Lemma debit_amount_looks (i : RecordInput (D:=D)) (m : Model (D:=D)) h : looks (match chainVerifier sv with
  | Some verify =>
      a ← verify_event verify h (m_contract m) "withdraw" (ri_wallet i);
      ensure (negb (d_lt (m_balance m) a)) ErrWithdrawalExceedsPosition;;
      mret a
  | None => mret (ri_amount i)
  end).
Proof. destruct (chainVerifier sv); [|done]. apply l_bind; [apply verified_looks|intros ?; srv]. Qed.

Lemma settle_withdrawal_run env i m sub (w : World) o w' :
  settle_withdrawal env i m sub w = (o, w') →
  w' = w ∧ (∀ x, o ≠ Done (Ok x))
  ∨ ∃ a rc b, debited i m sub.1 a ∧ rec_amount rc = a ∧ rec_hash rc = sub.1
      ∧ inTables (RecordWithdrawal uuidNew dbnow userExists (e_begin env) (e_commit env) (ri_vault i) rc) w = (Done b, w')
      ∧ (∀ x, o = Done (Ok x) → b = Ok tt).
Proof.
  unfold settle_withdrawal. intros [(a & w1 & Ha & H)|Hs]%bind_Srv.
  2:{ left. pose proof (debit_amount_looks i m sub.1 w) as Hm.
      destruct Hs as [(e & Ha & ->)|(Ha & ->)]; rewrite Ha in Hm; simpl in Hm; by subst. }
  assert (w1 = w ∧ debited i m sub.1 a) as [-> Hc].
  { unfold debited. destruct (chainVerifier sv) as [v|]; [|by injection Ha as <- <-].
    apply bind_Srv_Ok in Ha as (a' & w2 & (-> & ev & Hv & ->)%verified_Ok & Ha).
    apply bind_Srv_Ok in Ha as ([] & w3 & (Hle%not_lt & ->)%ensure_Ok & Ha). injection Ha as <- <-.
    split; [done|]. split; [by exists ev|done]. }
  apply record_run in H as [?|(p & q & b & Hrun & Hb)]; [by left|]. right.
  by exists a, (mkRecord (owner i m) a sub.1 (if d_lt d_zero sub.2 then d_round 6 sub.2 else d_round 6 q) p (ri_fee i)), b.
Qed.

Lemma settle_withdrawal_calls env i m sub (w : World) o w' :
  settle_withdrawal env i m sub w = (o, w') → calls w' = calls w ∧ spent w' = spent w.
Proof.
  assert (H : quiet (settle_withdrawal env i m sub)).
  { unfold settle_withdrawal. apply q_bind; [|intros ?; srv]. intros w0. by rewrite debit_amount_looks. }
  intros E. specialize (H w). by rewrite E in H.
Qed.

(** The steps of a withdrawal. *)
Lemma withdraw_run env i (w : World) o w' :
  withdraw env i w = (o, w') →
  w' = w ∧ (∀ x, o ≠ Done (Ok x))
  ∨ ∃ m w1, accepted OperationWithdrawal i m w ∧ m_status m ≠ StatusClosed
      ∧ (dval (ri_amount i) <= dval (m_balance m))%Q
      ∧ tables w1 = tables w ∧ spent w1 = spent w
      ∧ (calls w1 = calls w ∨ ∃ c, calls w1 = calls w ++ [c] ∧ chain_withdrawal i c w)
      ∧ ((w' = w1 ∧ ∀ x, o ≠ Done (Ok x))
         ∨ ∃ sub, settle_withdrawal env i m sub w1 = (o, w')
             ∧ (TrimSpace (ri_hash i) ≠ ""%string → sub.1 = TrimSpace (ri_hash i))).
Proof.
  rewrite withdraw_unfold. intros [(m & w1 & Hc & H)|Hs]%bind_Srv.
  2:{ left. pose proof (checked_looks env OperationWithdrawal i w) as Hl.
      destruct Hs as [(e & E & ->)|(E & ->)]; rewrite E in Hl; by simpl in Hl; subst. }
  apply checked_Ok in Hc as [-> Hacc].
  apply bind_Srv in H as [([] & w1 & (Hcl & ->)%ensure_Ok & H)|Hs].
  2:{ left. destruct Hs as [(e & (-> & _)%ensure_run & ->)|((-> & _)%ensure_run & ->)]; done. }
  apply bind_Srv in H as [([] & w1 & (Hle%not_lt & ->)%ensure_Ok & H)|Hs].
  2:{ left. destruct Hs as [(e & (-> & _)%ensure_run & ->)|((-> & _)%ensure_run & ->)]; done. }
  apply bind_Srv in H as [([] & w1 & (_ & ->)%ensure_Ok & H)|Hs].
  2:{ left. destruct Hs as [(e & (-> & _)%ensure_run & ->)|((-> & _)%ensure_run & ->)]; done. }
  apply negb_true_iff, bool_decide_eq_false in Hcl. right. exists m.
  assert (Hplain : ∀ o1 w1, mret (M:=Srv) (TrimSpace (ri_hash i), d_zero) w = (o1, w1) →
    o1 = Done (Ok (TrimSpace (ri_hash i), d_zero)) ∧ w1 = w) by (by intros o1 w1 [= <- <-]).
  unfold before_withdrawal in H. destruct (depositInvoker sv) as [inv|].
  2:{ exists w. do 5 (split; [done|]). split; [by left|]. right. by exists (TrimSpace (ri_hash i), d_zero). }
  case_decide as Hh.
  2:{ exists w. do 5 (split; [done|]). split; [by left|]. right. by exists (TrimSpace (ri_hash i), d_zero). }
  assert (Hcall : ∀ sh, 0 < sh ≤ max_i64 → chain_withdrawal i (CallWithdraw (m_contract m) sh (ri_slippage i)) w).
  { intros sh Hsh. split; [done|]. exists m. do 3 (split; [done|]). by exists sh. }
  apply bind_Srv in H as [(sub & w1 & Hs & H)|Hs].
  - apply submit_withdrawal_run in Hs as (Ht & Hsp & [(_ & Hno)|(sh & Hsh & Hcalls)]); [by destruct (Hno sub)|].
    exists w1. do 5 (split; [done|]). split; [right; eexists; split; [done|by apply Hcall]|].
    right. by exists sub.
  - assert (Hfail : ∀ x, o ≠ Done (Ok x)) by (destruct Hs as [(e & _ & ->)|(_ & ->)]; done).
    assert (Hsub : ∃ o1, submit_withdrawal i m inv w = (o1, w')) by (destruct Hs as [(e & E & _)|(E & _)]; eauto).
    destruct Hsub as [o1 (Ht & Hsp & [(-> & _)|(sh & Hsh & Hcalls)])%submit_withdrawal_run].
    + exists w. do 5 (split; [done|]). split; [by left|]. by left.
    + exists w'. do 5 (split; [done|]). split; [right; eexists; split; [done|by apply Hcall]|]. by left.
Qed.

* [YOUR GOAL]:
Transcribe each of the records above exactly.

* [EXERCISE RESULT]:
Lemma debit_amount_looks (i : RecordInput (D:=D)) (m : Model (D:=D)) h : looks (match chainVerifier sv with
  | Some verify =>
      a ← verify_event verify h (m_contract m) "withdraw" (ri_wallet i);
      ensure (negb (d_lt (m_balance m) a)) ErrWithdrawalExceedsPosition;;
      mret a
  | None => mret (ri_amount i)
  end).
Proof. destruct (chainVerifier sv); [|done]. apply l_bind; [apply verified_looks|intros ?; srv]. Qed.

Lemma settle_withdrawal_run env i m sub (w : World) o w' :
  settle_withdrawal env i m sub w = (o, w') →
  w' = w ∧ (∀ x, o ≠ Done (Ok x))
  ∨ ∃ a rc b, debited i m sub.1 a ∧ rec_amount rc = a ∧ rec_hash rc = sub.1
      ∧ inTables (RecordWithdrawal uuidNew dbnow userExists (e_begin env) (e_commit env) (ri_vault i) rc) w = (Done b, w')
      ∧ (∀ x, o = Done (Ok x) → b = Ok tt).
Proof.
  unfold settle_withdrawal. intros [(a & w1 & Ha & H)|Hs]%bind_Srv.
  2:{ left. pose proof (debit_amount_looks i m sub.1 w) as Hm.
      destruct Hs as [(e & Ha & ->)|(Ha & ->)]; rewrite Ha in Hm; simpl in Hm; by subst. }
  assert (w1 = w ∧ debited i m sub.1 a) as [-> Hc].
  { unfold debited. destruct (chainVerifier sv) as [v|]; [|by injection Ha as <- <-].
    apply bind_Srv_Ok in Ha as (a' & w2 & (-> & ev & Hv & ->)%verified_Ok & Ha).
    apply bind_Srv_Ok in Ha as ([] & w3 & (Hle%not_lt & ->)%ensure_Ok & Ha). injection Ha as <- <-.
    split; [done|]. split; [by exists ev|done]. }
  apply record_run in H as [?|(p & q & b & Hrun & Hb)]; [by left|]. right.
  by exists a, (mkRecord (owner i m) a sub.1 (if d_lt d_zero sub.2 then d_round 6 sub.2 else d_round 6 q) p (ri_fee i)), b.
Qed.

Lemma settle_withdrawal_calls env i m sub (w : World) o w' :
  settle_withdrawal env i m sub w = (o, w') → calls w' = calls w ∧ spent w' = spent w.
Proof.
  assert (H : quiet (settle_withdrawal env i m sub)).
  { unfold settle_withdrawal. apply q_bind; [|intros ?; srv]. intros w0. by rewrite debit_amount_looks. }
  intros E. specialize (H w). by rewrite E in H.
Qed.

(** The steps of a withdrawal. *)
Lemma withdraw_run env i (w : World) o w' :
  withdraw env i w = (o, w') →
  w' = w ∧ (∀ x, o ≠ Done (Ok x))
  ∨ ∃ m w1, accepted OperationWithdrawal i m w ∧ m_status m ≠ StatusClosed
      ∧ (dval (ri_amount i) <= dval (m_balance m))%Q
      ∧ tables w1 = tables w ∧ spent w1 = spent w
      ∧ (calls w1 = calls w ∨ ∃ c, calls w1 = calls w ++ [c] ∧ chain_withdrawal i c w)
      ∧ ((w' = w1 ∧ ∀ x, o ≠ Done (Ok x))
         ∨ ∃ sub, settle_withdrawal env i m sub w1 = (o, w')
             ∧ (TrimSpace (ri_hash i) ≠ ""%string → sub.1 = TrimSpace (ri_hash i))).
Proof.
  rewrite withdraw_unfold. intros [(m & w1 & Hc & H)|Hs]%bind_Srv.
  2:{ left. pose proof (checked_looks env OperationWithdrawal i w) as Hl.
      destruct Hs as [(e & E & ->)|(E & ->)]; rewrite E in Hl; by simpl in Hl; subst. }
  apply checked_Ok in Hc as [-> Hacc].
  apply bind_Srv in H as [([] & w1 & (Hcl & ->)%ensure_Ok & H)|Hs].
  2:{ left. destruct Hs as [(e & (-> & _)%ensure_run & ->)|((-> & _)%ensure_run & ->)]; done. }
  apply bind_Srv in H as [([] & w1 & (Hle%not_lt & ->)%ensure_Ok & H)|Hs].
  2:{ left. destruct Hs as [(e & (-> & _)%ensure_run & ->)|((-> & _)%ensure_run & ->)]; done. }
  apply bind_Srv in H as [([] & w1 & (_ & ->)%ensure_Ok & H)|Hs].
  2:{ left. destruct Hs as [(e & (-> & _)%ensure_run & ->)|((-> & _)%ensure_run & ->)]; done. }
  apply negb_true_iff, bool_decide_eq_false in Hcl. right. exists m.
  assert (Hplain : ∀ o1 w1, mret (M:=Srv) (TrimSpace (ri_hash i), d_zero) w = (o1, w1) →
    o1 = Done (Ok (TrimSpace (ri_hash i), d_zero)) ∧ w1 = w) by (by intros o1 w1 [= <- <-]).
  unfold before_withdrawal in H. destruct (depositInvoker sv) as [inv|].
  2:{ exists w. do 5 (split; [done|]). split; [by left|]. right. by exists (TrimSpace (ri_hash i), d_zero). }
  case_decide as Hh.
  2:{ exists w. do 5 (split; [done|]). split; [by left|]. right. by exists (TrimSpace (ri_hash i), d_zero). }
  assert (Hcall : ∀ sh, 0 < sh ≤ max_i64 → chain_withdrawal i (CallWithdraw (m_contract m) sh (ri_slippage i)) w).
  { intros sh Hsh. split; [done|]. exists m. do 3 (split; [done|]). by exists sh. }
  apply bind_Srv in H as [(sub & w1 & Hs & H)|Hs].
  - apply submit_withdrawal_run in Hs as (Ht & Hsp & [(_ & Hno)|(sh & Hsh & Hcalls)]); [by destruct (Hno sub)|].
    exists w1. do 5 (split; [done|]). split; [right; eexists; split; [done|by apply Hcall]|].
    right. by exists sub.
  - assert (Hfail : ∀ x, o ≠ Done (Ok x)) by (destruct Hs as [(e & _ & ->)|(_ & ->)]; done).
    assert (Hsub : ∃ o1, submit_withdrawal i m inv w = (o1, w')) by (destruct Hs as [(e & E & _)|(E & _)]; eauto).
    destruct Hsub as [o1 (Ht & Hsp & [(-> & _)|(sh & Hsh & Hcalls)])%submit_withdrawal_run].
    + exists w. do 5 (split; [done|]). split; [by left|]. by left.
    + exists w'. do 5 (split; [done|]). split; [right; eexists; split; [done|by apply Hcall]|]. by left.
Qed.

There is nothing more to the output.